--- Given records Enclosed Below ---

(** C8: on an initialised driver, [virtio_net_receive] with
    [last_used_idx == used.idx] returns 0 and changes nothing; with a used
    entry whose length is at most 10 it returns 0 with no byte copied,
    advances [last_used_idx] by one, gives the slot back to the RX available
    ring (descriptor {buffer address, 2048, device-writable, 0}, ring entry,
    barrier, index) and then writes 0 to the queue-notify port. *)
Theorem virtio_net_receive_nothing_or_short (st : net_state) (max_len : Z) :
  virtio_initialized st <> 0 ->
  let vq := rx_queue st in
  let e := nth (Z.to_nat (last_used_idx vq mod size vq)) (u_ring (used vq))
               (mk_used_elem 0 0) in
  (last_used_idx vq = u_idx (used vq) ->
   virtio_net_receive max_len st = Some ((0, []), st)) /\
  (last_used_idx vq <> u_idx (used vq) ->
   queue_ok vq -> 0 <= last_used_idx vq < 2 ^ 16 ->
   0 <= a_idx (avail vq) < 2 ^ 16 ->
   e_len e <= 10 -> 0 <= e_id e < size vq ->
   exists st',
     virtio_net_receive max_len st = Some ((0, []), st') /\
     last_used_idx (rx_queue st') = (last_used_idx vq + 1) mod 2 ^ 16 /\
     desc (rx_queue st') =
       list_set (desc vq) (Z.to_nat (e_id e))
         (mk_desc (nth (Z.to_nat (e_id e)) (buffers vq) 0) 2048
                  VIRTQ_DESC_F_WRITE 0) /\
     a_ring (avail (rx_queue st')) =
       list_set (a_ring (avail vq))
         (Z.to_nat (a_idx (avail vq) mod size vq)) (e_id e) /\
     a_idx (avail (rx_queue st')) = (a_idx (avail vq) + 1) mod 2 ^ 16 /\
     trace st' = trace st ++
       [EvDescAddr RXQ (e_id e) (nth (Z.to_nat (e_id e)) (buffers vq) 0);
        EvDescLen RXQ (e_id e) 2048;
        EvDescFlags RXQ (e_id e) VIRTQ_DESC_F_WRITE;
        EvDescNext RXQ (e_id e) 0;
        EvAvailRing RXQ (a_idx (avail vq) mod size vq) (e_id e);
        EvBarrier;
        EvAvailIdx RXQ ((a_idx (avail vq) + 1) mod 2 ^ 16);
        EvOutw (wrap16 (io_base st + VIRTIO_PCI_QUEUE_NOTIFY)) 0] /\
     used (rx_queue st') = used vq /\ dma st' = dma st /\
     tx_queue st' = tx_queue st).
Proof.
  intros Hini vq e. split.
  - intros Heq. unfold virtio_net_receive. unfold_prims.
    destruct (Z.eqb_spec (virtio_initialized st) 0); [contradiction|].
    fold vq. rewrite Heq, Z.eqb_refl. reflexivity.
  - intros Hne Hok Hlast Hai Hlen Hid.
    pose proof Hok as (Hsz & Hd & Hr & Hu & Hb).
    pose proof (rem_in_range (last_used_idx vq) (size vq) ltac:(lia) ltac:(lia))
      as Hslot.
    unfold e in *. clear e.
    rewrite <- (Z.rem_mod_nonneg (last_used_idx vq) (size vq)) in * by lia.
    rewrite <- (Z.rem_mod_nonneg (a_idx (avail vq)) (size vq)) by lia.
    unfold virtio_net_receive.
    rewrite (bind_some _ _ st st (virtio_initialized st)) by reflexivity.
    destruct (Z.eqb_spec (virtio_initialized st) 0); [contradiction|].
    rewrite (bind_some _ _ st st (last_used_idx vq)) by reflexivity.
    rewrite (bind_some _ _ st st (u_idx (used vq))) by reflexivity.
    destruct (Z.eqb_spec (last_used_idx vq) (u_idx (used vq))); [contradiction|].
    rewrite (bind_some _ _ st st (size vq)) by reflexivity.
    rewrite (bind_some _ _ st st (Z.rem (last_used_idx vq) (size vq)))
      by (unfold c_mod; destruct (Z.eqb_spec (size vq) 0); [lia|reflexivity]).
    rewrite (bind_some _ _ st st
               (nth (Z.to_nat (Z.rem (last_used_idx vq) (size vq)))
                    (u_ring (used vq)) (mk_used_elem 0 0)))
      by (unfold read_used_ring; cbn [get_queue]; fold vq;
          now rewrite in_bounds_true by lia).
    set (e' := nth (Z.to_nat (Z.rem (last_used_idx vq) (size vq)))
                   (u_ring (used vq)) (mk_used_elem 0 0)) in *.
    set (st1 := set_queue RXQ
                  (mk_virtq (desc vq) (avail vq) (used vq) (size vq)
                            (wrap16 (last_used_idx vq + 1)) (buffers vq)) st).
    rewrite (bind_some _ _ st st1 tt) by reflexivity.
    destruct (Z.gtb_spec (e_len e') NET_HDR_SIZE);
      [change NET_HDR_SIZE with 10 in *; lia|].
    rewrite (bind_some _ _ st1 st1 (0, [])) by reflexivity.
    rewrite (bind_some _ _ _ _ _ (virtq_add_rx_buffer_rx st1 (e_id e') Hok Hid
                                    ltac:(cbn; fold vq; lia))).
    eexists. split; [reflexivity|].
    unfold outw, modify, log, rx_refill, rx_refill_events.
    cbn [rx_queue tx_queue last_used_idx desc avail a_ring a_idx
         trace used dma st1 set_queue size buffers io_base a_flags].
    fold vq. rewrite (wrap16_small (e_id e')) by lia.
    rewrite <- !app_assoc. repeat split; reflexivity.
Qed.


Lemma idle_state_queues_ok :
  queue_ok (tx_queue idle_state) /\ queue_ok (rx_queue short_packet_state).
Proof. unfold queue_ok. repeat split; vm_compute; congruence. Qed.

Lemma virtio_net_send_publishes_slot_witness :
  let st := idle_state in
  let data := [0xde; 0xad; 0xbe; 0xef] in
  let vq := tx_queue st in
  let i := tx_idx st in
  let buf := nth (Z.to_nat i) (buffers vq) 0 in
  let slot := a_idx (avail vq) mod size vq in
  let len := Z.of_nat (length data) in
  exists st',
    virtio_net_send data st = Some (0, st') /\
    a_ring (avail (tx_queue st')) = list_set (a_ring (avail vq)) (Z.to_nat slot) i /\
    desc (tx_queue st') = list_set (desc vq) (Z.to_nat i) (mk_desc buf (10 + len) 0 0) /\
    (forall k, 0 <= k < 10 -> dma st' (buf + k) = 0) /\
    (forall k, (k < length data)%nat ->
       dma st' (buf + 10 + Z.of_nat k) = nth k data 0) /\
    a_idx (avail (tx_queue st')) = (a_idx (avail vq) + 1) mod 2 ^ 16 /\
    trace st' = trace st ++
      [EvMemset buf 0 10; EvMemcpy (buf + 10) data;
       EvDescAddr TXQ i buf; EvDescLen TXQ i (10 + len);
       EvDescFlags TXQ i 0; EvDescNext TXQ i 0;
       EvAvailRing TXQ slot i; EvBarrier;
       EvAvailIdx TXQ ((a_idx (avail vq) + 1) mod 2 ^ 16);
       EvOutw (wrap16 (io_base st + VIRTIO_PCI_QUEUE_NOTIFY)) 1] /\
    tx_idx st' = (i + 1) mod size vq /\
    size (tx_queue st') = size vq /\
    buffers (tx_queue st') = buffers vq /\
    rx_queue st' = rx_queue st.
Proof.
  apply (virtio_net_send_publishes_slot idle_state [0xde; 0xad; 0xbe; 0xef]).
  - vm_compute. congruence.
  - vm_compute. congruence.
  - apply idle_state_queues_ok.
  - vm_compute. split; congruence.
  - vm_compute. split; congruence.
Defined.

Lemma virtio_net_receive_nothing_or_short_witness :
  let st := short_packet_state in
  let vq := rx_queue st in
  let e := nth (Z.to_nat (last_used_idx vq mod size vq)) (u_ring (used vq))
               (mk_used_elem 0 0) in
  (last_used_idx vq = u_idx (used vq) ->
   virtio_net_receive 1500 st = Some ((0, []), st)) /\
  (last_used_idx vq <> u_idx (used vq) ->
   queue_ok vq -> 0 <= last_used_idx vq < 2 ^ 16 ->
   0 <= a_idx (avail vq) < 2 ^ 16 ->
   e_len e <= 10 -> 0 <= e_id e < size vq ->
   exists st',
     virtio_net_receive 1500 st = Some ((0, []), st') /\
     last_used_idx (rx_queue st') = (last_used_idx vq + 1) mod 2 ^ 16 /\
     desc (rx_queue st') =
       list_set (desc vq) (Z.to_nat (e_id e))
         (mk_desc (nth (Z.to_nat (e_id e)) (buffers vq) 0) 2048
                  VIRTQ_DESC_F_WRITE 0) /\
     a_ring (avail (rx_queue st')) =
       list_set (a_ring (avail vq))
         (Z.to_nat (a_idx (avail vq) mod size vq)) (e_id e) /\
     a_idx (avail (rx_queue st')) = (a_idx (avail vq) + 1) mod 2 ^ 16 /\
     trace st' = trace st ++
       [EvDescAddr RXQ (e_id e) (nth (Z.to_nat (e_id e)) (buffers vq) 0);
        EvDescLen RXQ (e_id e) 2048;
        EvDescFlags RXQ (e_id e) VIRTQ_DESC_F_WRITE;
        EvDescNext RXQ (e_id e) 0;
        EvAvailRing RXQ (a_idx (avail vq) mod size vq) (e_id e);
        EvBarrier;
        EvAvailIdx RXQ ((a_idx (avail vq) + 1) mod 2 ^ 16);
        EvOutw (wrap16 (io_base st + VIRTIO_PCI_QUEUE_NOTIFY)) 0] /\
     used (rx_queue st') = used vq /\ dma st' = dma st /\
     tx_queue st' = tx_queue st).
Proof.
  apply (virtio_net_receive_nothing_or_short short_packet_state 1500).
  vm_compute. congruence.
Defined.

(** The short-packet case of the receive path applies to
    [short_packet_state]. *)
Example short_packet_state_is_short :
  let vq := rx_queue short_packet_state in
  last_used_idx vq <> u_idx (used vq) /\
  nth (Z.to_nat (last_used_idx vq mod size vq)) (u_ring (used vq))
      (mk_used_elem 0 0) = mk_used_elem 3 10 /\
  option_map fst (virtio_net_receive 1500 short_packet_state) = Some (0, []).
Proof. vm_compute. repeat split; congruence. Qed.

End VirtioNetProofs.

(** ** Kernel heap: memory lemmas *)

Module HeapProofs.
Import Heap.

Lemma upd_same (m : mem) (a b : Z) : upd m a b a = b.
Proof. unfold upd. now rewrite Z.eqb_refl. Qed.

Lemma upd_other (m : mem) (a b x : Z) : x <> a -> upd m a b x = m x.
Proof. intros H. unfold upd. destruct (Z.eqb_spec x a); congruence. Qed.

Lemma store_outside (n : nat) (m : mem) (a v x : Z) :
  x < a \/ a + Z.of_nat n <= x -> store n m a v x = m x.
Proof.
  revert m a v. induction n as [|n IH]; intros m a v H; cbn [store]; auto.
  rewrite IH by lia. apply upd_other. lia.
Qed.

Lemma load_ext (n : nat) (m m' : mem) (a : Z) :
  (forall x, a <= x < a + Z.of_nat n -> m' x = m x) -> load n m' a = load n m a.
Proof.
  revert a. induction n as [|n IH]; intros a H; cbn [load]; auto.
  rewrite H by lia. rewrite IH; auto. intros x Hx. apply H. lia.
Qed.

Lemma load_store_other (k n : nat) (m : mem) (a b v : Z) :
  b + Z.of_nat k <= a \/ a + Z.of_nat n <= b ->
  load k (store n m a v) b = load k m b.
Proof.
  intros H. apply load_ext. intros x Hx. apply store_outside. lia.
Qed.

Lemma load_store_same (n : nat) (m : mem) (a v : Z) :
  load n (store n m a v) a = v mod 256 ^ Z.of_nat n.
Proof.
  revert m a v. induction n as [|n IH]; intros m a v.
  - cbn [load store]. now rewrite Z.pow_0_r, Z.mod_1_r.
  - cbn [load store]. rewrite IH.
    rewrite store_outside, upd_same by lia.
    rewrite Z.mod_mod by lia.
    rewrite Nat2Z.inj_succ, Z.pow_succ_r by lia.
    rewrite (Z.rem_mul_r v 256 (256 ^ Z.of_nat n)) by lia. reflexivity.
Qed.

Lemma load_mem_zero_other (k : nat) (m : mem) (p n b : Z) :
  b + Z.of_nat k <= p \/ p + n <= b ->
  load k (mem_zero m p n) b = load k m b.
Proof.
  intros H. apply load_ext. intros x Hx. unfold mem_zero.
  destruct (Z.leb_spec p x), (Z.ltb_spec x (p + n)); cbn [andb]; auto; lia.
Qed.

(** *** Header fields *)

Lemma get_set_size (m : mem) (a v : Z) :
  0 <= v < 2 ^ 64 -> get_size (set_size m a v) a = v.
Proof.
  intros H. unfold get_size, set_size. rewrite load_store_same.
  apply Z.mod_small. exact H.
Qed.

Lemma get_set_free (m : mem) (a v : Z) :
  0 <= v < 2 ^ 32 -> get_free (set_free m a v) a = v.
Proof.
  intros H. unfold get_free, set_free. rewrite load_store_same.
  apply Z.mod_small. exact H.
Qed.

Lemma get_set_next (m : mem) (a v : Z) :
  0 <= v < 2 ^ 64 -> get_next (set_next m a v) a = v.
Proof.
  intros H. unfold get_next, set_next. rewrite load_store_same.
  apply Z.mod_small. exact H.
Qed.

(** Reading a field that a store did not touch. *)
Ltac field_frame :=
  unfold get_size, get_free, get_next, set_size, set_free, set_next;
  apply load_store_other; cbn [Z.of_nat Pos.of_succ_nat Pos.succ]; lia.

Lemma size_frame_size (m : mem) (a b v : Z) :
  a + 8 <= b \/ b + 8 <= a -> get_size (set_size m b v) a = get_size m a.
Proof. intros; field_frame. Qed.
Lemma size_frame_free (m : mem) (a b v : Z) :
  a + 8 <= b + 8 \/ b + 12 <= a -> get_size (set_free m b v) a = get_size m a.
Proof. intros; field_frame. Qed.
Lemma size_frame_next (m : mem) (a b v : Z) :
  a + 8 <= b + 16 \/ b + 24 <= a -> get_size (set_next m b v) a = get_size m a.
Proof. intros; field_frame. Qed.
Lemma free_frame_size (m : mem) (a b v : Z) :
  a + 12 <= b \/ b + 8 <= a + 8 -> get_free (set_size m b v) a = get_free m a.
Proof. intros; field_frame. Qed.
Lemma free_frame_free (m : mem) (a b v : Z) :
  a + 4 <= b \/ b + 4 <= a -> get_free (set_free m b v) a = get_free m a.
Proof. intros; field_frame. Qed.
Lemma free_frame_next (m : mem) (a b v : Z) :
  a + 12 <= b + 16 \/ b + 24 <= a + 8 -> get_free (set_next m b v) a = get_free m a.
Proof. intros; field_frame. Qed.
Lemma next_frame_size (m : mem) (a b v : Z) :
  a + 24 <= b \/ b + 8 <= a + 16 -> get_next (set_size m b v) a = get_next m a.
Proof. intros; field_frame. Qed.
Lemma next_frame_free (m : mem) (a b v : Z) :
  a + 24 <= b + 8 \/ b + 12 <= a + 16 -> get_next (set_free m b v) a = get_next m a.
Proof. intros; field_frame. Qed.
Lemma next_frame_next (m : mem) (a b v : Z) :
  a + 8 <= b \/ b + 8 <= a -> get_next (set_next m b v) a = get_next m a.
Proof. intros; field_frame. Qed.

(** Bytes outside the header at [b] survive a store to one of its fields. *)
Lemma set_size_outside (m : mem) (b v x : Z) :
  x < b \/ b + 24 <= x -> set_size m b v x = m x.
Proof. intros. unfold set_size. apply store_outside. cbn; lia. Qed.
Lemma set_free_outside (m : mem) (b v x : Z) :
  x < b \/ b + 24 <= x -> set_free m b v x = m x.
Proof. intros. unfold set_free. apply store_outside. cbn; lia. Qed.
Lemma set_next_outside (m : mem) (b v x : Z) :
  x < b \/ b + 24 <= x -> set_next m b v x = m x.
Proof. intros. unfold set_next. apply store_outside. cbn; lia. Qed.

(** Rewrites reads through stores; the side conditions are linear. *)
Ltac mem_simpl :=
  repeat first
    [ rewrite get_set_size by lia
    | rewrite get_set_free by lia
    | rewrite get_set_next by lia
    | rewrite size_frame_size by lia
    | rewrite size_frame_free by lia
    | rewrite size_frame_next by lia
    | rewrite free_frame_size by lia
    | rewrite free_frame_free by lia
    | rewrite free_frame_next by lia
    | rewrite next_frame_size by lia
    | rewrite next_frame_free by lia
    | rewrite next_frame_next by lia
    | rewrite set_size_outside by lia
    | rewrite set_free_outside by lia
    | rewrite set_next_outside by lia ].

--- End of Enclosed Given records ---

Work instructions
Scan the listing above for the line that has "a -> get_next", then copy exactly from that line through the line that has "Proof. intros. unfold set_next.".

Response to this exercise
  a + 8 <= b \/ b + 8 <= a -> get_next (set_next m b v) a = get_next m a.
Proof. intros; field_frame. Qed.

(** Bytes outside the header at [b] survive a store to one of its fields. *)
Lemma set_size_outside (m : mem) (b v x : Z) :
  x < b \/ b + 24 <= x -> set_size m b v x = m x.
Proof. intros. unfold set_size. apply store_outside. cbn; lia. Qed.
Lemma set_free_outside (m : mem) (b v x : Z) :
  x < b \/ b + 24 <= x -> set_free m b v x = m x.
Proof. intros. unfold set_free. apply store_outside. cbn; lia. Qed.
Lemma set_next_outside (m : mem) (b v x : Z) :
  x < b \/ b + 24 <= x -> set_next m b v x = m x.
Proof. intros. unfold set_next. apply store_outside. cbn; lia. Qed.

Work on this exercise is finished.